You are standing in line at Starbucks to get your morning coffee and a guy in a blue shirt comes up, cuts in front of you in line and then, for no reason, he stomps on your toe as hard as he can. All of a sudden your heart rate zooms up from 70 to 140 beats per minute as the adrenaline is rushes through your body. You feel your head pounding as your blood pressure soars and he runs off before you bury your fist in his face. The guy in line behind you says, “If the same thing happened to me, I’d be just as angry as you.” The anger that you feel comes completely from the present – its the same anger anybody else in the same situation would feel.
The next week you are waiting in line at Starbucks again and a different guy wearing a blue shirt comes up to you. Your heart rate and blood pressure soar again and you have a strong urge to punch him in the face. Somehow you resist the urge to hit him and you just start yelling. You are glad that you kept your fist to yourself when you realize that all he wanted to do is ask you directions. The guy in line behind you says, “What’s your problem?” This time none of your anger is coming from the present – the only thing the second guy did wrong was that he triggered the memory of the first guy.
Another week goes by and you are standing in line for your coffee and a different guy wearing a blue shirt comes up to you and cuts in front of you but he doesn’t stomp on your toe. Your blood pressure and heart rate take off and you are fighting mad once again. You yell at him so loudly that the entire store looks in your direction. He takes one look at your angry face and realizes that he picked the wrong person on the wrong day and moves to the back of the line. The guy behind you in line leans over and says, “I know he shouldn’t have cut in line like that but did you really have to go that far?” Your anger is coming from the present but it’s amplified by the past – that blue shirt guy who pounded on your toe two weeks ago.
Emotions – anger, anxiety, sadness, guilt, etc. – that are only coming from the present make sense in the present and lead you to do things that are appropriate in the present. Emotions that come from the present have you react in ways that every one else in line at Starbucks either would do or at least would think of doing.

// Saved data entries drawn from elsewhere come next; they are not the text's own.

(** The loop over the entries of a book in [loadCacheData]:
    [summaryEntries] and [mindmapEntries]. *)
Definition byMode (entries : list BookEntry) : list BookEntry * list BookEntry :=
  fold_left
    (fun '(summaryEntries, mindmapEntries) entry =>
       match getEntryMode (be_type entry) with
       | Some CacheSummary => (summaryEntries ++ [entry], mindmapEntries)
       | Some CacheMindmap => (summaryEntries, mindmapEntries ++ [entry])
       | None => (summaryEntries, mindmapEntries)
       end)
    entries ([], []).

(** The groups pushed for a book. *)
Definition groupsOfBook (bookName : jsstring) (entries : list BookEntry)
    : list BookModeGroup :=
  let '(summaryEntries, mindmapEntries) := byMode entries in
  match summaryEntries with
  | [] => []
  | _ => [ {| bmg_bookName := bookName; bmg_mode := CacheSummary;
              bmg_entries := summaryEntries; bmg_displayName := bookName |} ]
  end
  ++ match mindmapEntries with
     | [] => []
     | _ => [ {| bmg_bookName := bookName; bmg_mode := CacheMindmap;
                 bmg_entries := mindmapEntries; bmg_displayName := bookName |} ]
     end.

(** The groups of [loadCacheData] as [grouped.forEach] pushes them, before
    they are sorted by book name. *)
Definition pushedGroups (grouped : list (jsstring * list BookEntry))
    : list BookModeGroup :=
  flat_map (fun '(bookName, entries) => groupsOfBook bookName entries) grouped.

(** The loop of [handleDelete] over the entries of a group. *)
Fixpoint deleteGroupEntries (w : World) (entries : list BookEntry)
    (deletedCount : nat) : M nat :=
  match entries with
  | [] => ret deletedCount
  | entry :: rest =>
      let* n :=
        CacheService.counted (CacheService.deleteCacheByKey w (be_key entry))
          deletedCount in
      deleteGroupEntries w rest n
  end.

(** [handleDelete] for a group: the result is the count of the toast. *)
Definition deleteGroup (w : World) (group : BookModeGroup) : M nat :=
  deleteGroupEntries w (bmg_entries group) 0%nat.

End CacheManagementPage.

(** ** Statements about the shape of keys and group ids *)

Module KeyShape.
Import JsString CacheKey KeySpec.

(** The key that the parts of a parsed key spell. *)
Definition rebuilt (p : ParsedKey) : jsstring :=
  match chapterId p with
  | Some cid =>
      js "book_" ++ bookName p ++ js "_chapter_" ++ cid ++ js "_" ++ type_name (type p)
  | None => js "book_" ++ bookName p ++ js "_" ++ type_name (type p)
  end.

(** A string that [.] matches throughout. *)
Definition one_line (s : jsstring) : bool :=
  forallb (fun c => negb (is_line_terminator c)) s.

(** The id that [generateKey] takes into the key: an empty one counts as
    none. *)
Definition given (chapterId : option jsstring) : option jsstring :=
  match chapterId with
  | Some (c :: cs) => Some (c :: cs)
  | _ => None
  end.

(** The services pass an id with the chapter kinds only. *)
Definition as_used (t : CacheKeyType) (chapterId : option jsstring) : bool :=
  match given chapterId with
  | Some _ => chapter_scoped t
  | None => true
  end.

(** [0-9a-z], the digits of [toString(36)]. *)
Definition is_base36 (c : Z) : bool :=
  ((48 <=? c) && (c <=? 57)) || ((97 <=? c) && (c <=? 122)).

End KeyShape.

(** ** Statements about grouping as a whole *)

Module GroupShape.
Import JsString Grouping.

(** The order of [Array.prototype.sort] without a comparator. *)
Definition code_unit_order (a b : jsstring) : Prop := leb a b = true.

(** The chapters without a tag, and those whose tag is in a set. *)
Definition untagged (chapterTags : gmap jsstring jsstring) (ch : ChapterData) : bool :=
  bool_decide (tagOf chapterTags ch = None).

Definition tagged_in (chapterTags : gmap jsstring jsstring)
    (tags : gset jsstring) (ch : ChapterData) : bool :=
  match tagOf chapterTags ch with
  | Some tag => bool_decide (tag ∈ tags)
  | None => false
  end.

(** The chapters of the groups, group after group. *)
Definition members (groups : list TempChapterGroup) : list ChapterData :=
  List.concat (map tg_chapters groups).

End GroupShape.

(** ** Statements about what a run may change *)

Module RunFrame.
Import JsString CacheKey.

(** What the keys of a book start with. *)
Definition bookPrefix (fileName : jsstring) : jsstring :=
  js "book_" ++ cleanFilename fileName ++ js "_".

(** The step, the processing flag, the error and the retry parameters of
    the page are the same. *)
Definition same_controls (p p' : PageState) : Prop :=
  currentStepIndex p' = currentStepIndex p
  /\ processing p' = processing p
  /\ error p' = error p
  /\ retryParams p' = retryParams p.

(** A change of the page that touches the results only. *)
Definition shows_results (f : PageState -> PageState) : Prop :=
  forall p, same_controls p (f p).

(** From [st] to [st'] at most [n] requests were sent, the entries whose
    keys are not of the book of [fileName] are as they were, no entry was
    removed, and the page differs in its results only. *)
Record within (fileName : jsstring) (n : nat) (st st' : State) : Prop := {
  within_requests : (requests st <= requests st' <= requests st + n)%nat;
  within_others :
    forall key, startsWith key (bookPrefix fileName) = false ->
                store st' !! key = store st !! key;
  within_kept :
    forall key, is_Some (store st !! key) -> is_Some (store st' !! key);
  within_page : same_controls (page st) (page st')
}.

(** A computation that stays within these bounds, however it ends. *)
Definition costs {A} (fileName : jsstring) (n : nat) (m : M A) : Prop :=
  forall st o st', m st = (o, st') -> within fileName n st st'.

(** The requests that a run may send: in summary mode one for each group,
    one for the connections, one for the overall summary and, for fiction,
    one for the character relationships; in mind-map mode one for each
    group; in whole-book mode one. *)
Definition budget (mode : ProcessingMode) (kind : BookType) (groups : nat) : nat :=
  match mode with
  | ModeSummary =>
      groups + match kind with fiction => 3 | non_fiction => 2 end
  | ModeMindmap => groups
  | ModeCombinedMindmap => 1
  end.

(** The chapters that a run processes. *)
Definition selected (ctx : PageContext) (selectedChapters : gset jsstring)
    : list ChapterData :=
  List.filter (fun chapter => bool_decide (id chapter ∈ selectedChapters))
              (default [] (extractedChapters ctx)).

End RunFrame.

(** ** Statements about the cache as a whole *)

Module CacheShape.
Import JsString CacheKey.

(** The entries that [getAllCacheEntries] lists for a store: its keys that
    [parseKey] reads, in the order in which the store lists its keys. *)
Definition entriesOf (m : gmap jsstring JsValue) : list CacheEntry :=
  omap (fun key =>
          match parseKey key with
          | Some parsed => Some {| ce_key := key; ce_parsed := parsed |}
          | None => None
          end)
       (sort (map fst (map_to_list m))).

Definition of_book (book : jsstring) (entry : CacheEntry) : bool :=
  bool_decide (bookName (ce_parsed entry) = book).

(** An entry as [getCacheEntriesByBook] lists it under its book. *)
Definition bookEntry (entry : CacheEntry) : BookEntry :=
  {| be_key := ce_key entry; be_type := type (ce_parsed entry);
     be_chapterId := chapterId (ce_parsed entry) |}.

(** Whether a key is read as a key of the book. *)
Definition key_of_book (book key : jsstring) : bool :=
  match parseKey key with
  | Some parsed => bool_decide (bookName parsed = book)
  | None => false
  end.

(** The chapter kind that a mode of [clearBookCache] sweeps. *)
Definition sweptKind (mode : ClearMode) : option CacheKeyType :=
  match mode with
  | ClearSummary => Some summary
  | ClearMindmap => Some mindmap
  | ClearCombinedMindmap => None
  end.

End CacheShape.

(** ** Worlds for the examples *)

Module Worlds.

(** A world with another [JSON.parse]. *)
Definition with_parser (parse : jsstring -> option JsValue) (w : World) : World :=
  {| complete := complete w; stream := stream w; now := now w;
     JSON_parse := parse; store_fault := store_fault w; prompts := prompts w |}.

(** A parser that reads [{}] and nothing else. *)
Definition empty_object_only (s : jsstring) : option JsValue :=
  if bool_decide (s = js "{}") then Some (JObj []) else None.

End Worlds.

(** ** Statements about the requests of a stage *)

Module Asking.

Definition same_requests (st st' : State) : Prop := requests st' = requests st.

(** From [st] the computation sends one request, however it ends. *)
Definition asks_once {A} (m : M A) (st : State) : Prop :=
  forall o st', m st = (o, st') -> requests st' = S (requests st).

(** The state after the stage that produces a result for the whole book. *)
Definition afterStage (w : World) (fileName bookTitle : jsstring)
    (chapters : list Chapter) (outputLanguage : jsstring) (bookType : BookType)
    (customPrompt : jsstring) (abortSignal : AbortSignal)
    (onStreamUpdate : option (jsstring -> PageState -> PageState))
    (cacheType : CacheKeyType) (st : State) : State :=
  match cacheType with
  | connections =>
      snd (BookProcessingService.generateConnections w fileName chapters
             outputLanguage bookType abortSignal onStreamUpdate st)
  | overall_summary =>
      snd (BookProcessingService.generateOverallSummary w fileName bookTitle chapters
             outputLanguage bookType abortSignal onStreamUpdate st)
  | character_relationship =>
      snd (BookProcessingService.generateCharacterRelationship w fileName chapters
             outputLanguage bookType abortSignal st)
  | combined_mindmap =>
      snd (BookProcessingService.generateCombinedMindMap w fileName bookTitle
             chapters customPrompt abortSignal st)
  | merged_mindmap =>
      snd (BookProcessingService.mergeMindMaps w fileName bookTitle chapters st)
  | _ => st
  end.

Even though it may seem like your emotional reactions come out of the blue at times, there is no such thing as a random emotion. When you have an emotional reaction to some event it always comes from somewhere. Since it can’t be coming from your future — it must be coming from the present, the past or some combination of the two. Once you understand this you can stop beating yourself up every time you over-react, under-react or just plain wrong-react. You can put away the cat o’ nine tails that you have used to flog yourself for all of those unfortunate emotionally driven reactions and instead put on your detective cap and start searching for clues to solve the mystery locked away in your mind. Once you do, you will always find that even though your reaction may make little or no sense in the present, there is a time in your past when it made perfect sense.